(* ===== verification/Paging.v ===== *)
(** * Address translation

    The paging unit of crates/izarravm-cpu/src: [translate_linear_checked] and the
    page-walk stores of memory.rs, and the flushes of core.rs that MOV CR0, MOV CR3,
    INVLPG, task switches and code-cache invalidations perform.

    Physical memory is the interface [PhysicalBus]: the dword reads and the writes a
    [CpuBus] performs for the processor, and what is relied on of them.  [Memory]
    discharges it.  Bus-cycle accounting and the performance counters are left out.
    Which stores overwrite decoded code is decided by decode lines that are not
    modelled; the predicate [code_wholesale] stands for the stores that
    [note_code_write_inner] answers with a wholesale invalidation, and everything is proved for
    every such predicate. *)

From stdpp Require Import gmap.
From S2P Require Import Prelude Memory CpuAlu Tlb.
Import Tlb.Tlb.

(** A dword at [a'] and a store of [width] bytes at [a] share no byte. *)
Definition apart (a width a' : Z) : Prop := a' + 4 <= a \/ a + width <= a'.

(** A store that stays within one 4 KiB page; longer ones are committed page by page. *)
Definition in_page (a width : Z) : Prop := a mod 4096 + width <= 4096.

Class PhysicalBus (B : Type) := {
  bus_read : B -> Z -> result BusError Z;
  bus_write : B -> Z -> BusWidth -> Z -> B * result BusError unit
}.

(** Of a bus in order ([bus_ok]): reads return what was last written, and a refused
    store within a page changes nothing. *)
Class BusLaws (B : Type) `{PhysicalBus B} := {
  bus_ok : B -> Prop;
  bus_write_ok : forall b a w v b' r, 0 <= a -> bus_ok b -> bus_write b a w v = (b', r) -> bus_ok b';
  bus_read_u32 : forall b a v, bus_ok b -> bus_read b a = Ok v -> u32 v;
  bus_read_written : forall b a v b', 0 <= a -> u32 v -> bus_ok b ->
    bus_write b a Dword v = (b', Ok tt) -> bus_read b' a = Ok v;
  bus_read_apart : forall b a w v b' a', 0 <= a -> 0 <= a' -> bus_ok b -> bus_write b a w v = (b', Ok tt) ->
    apart a (width_bytes w) a' -> bus_read b' a' = bus_read b a';
  bus_refused : forall b a w v b' e, 0 <= a -> in_page a (width_bytes w) -> bus_ok b -> bus_write b a w v = (b', Err e) ->
    forall a', 0 <= a' -> a' mod 4 = 0 -> bus_read b' a' = bus_read b a'
}.

Module Paging.

Definition CR0_PE : Z := 1.
Definition CR0_WP : Z := 65536.
Definition CR0_PG : Z := bit 31.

----------

## [WORK ITEM]
Scan the lines above, and whenever one holds the string "reads", copy it.

## [RESULT BELOW]
    Physical memory is the interface [PhysicalBus]: the dword reads and the writes a
(** Of a bus in order ([bus_ok]): reads return what was last written, and a refused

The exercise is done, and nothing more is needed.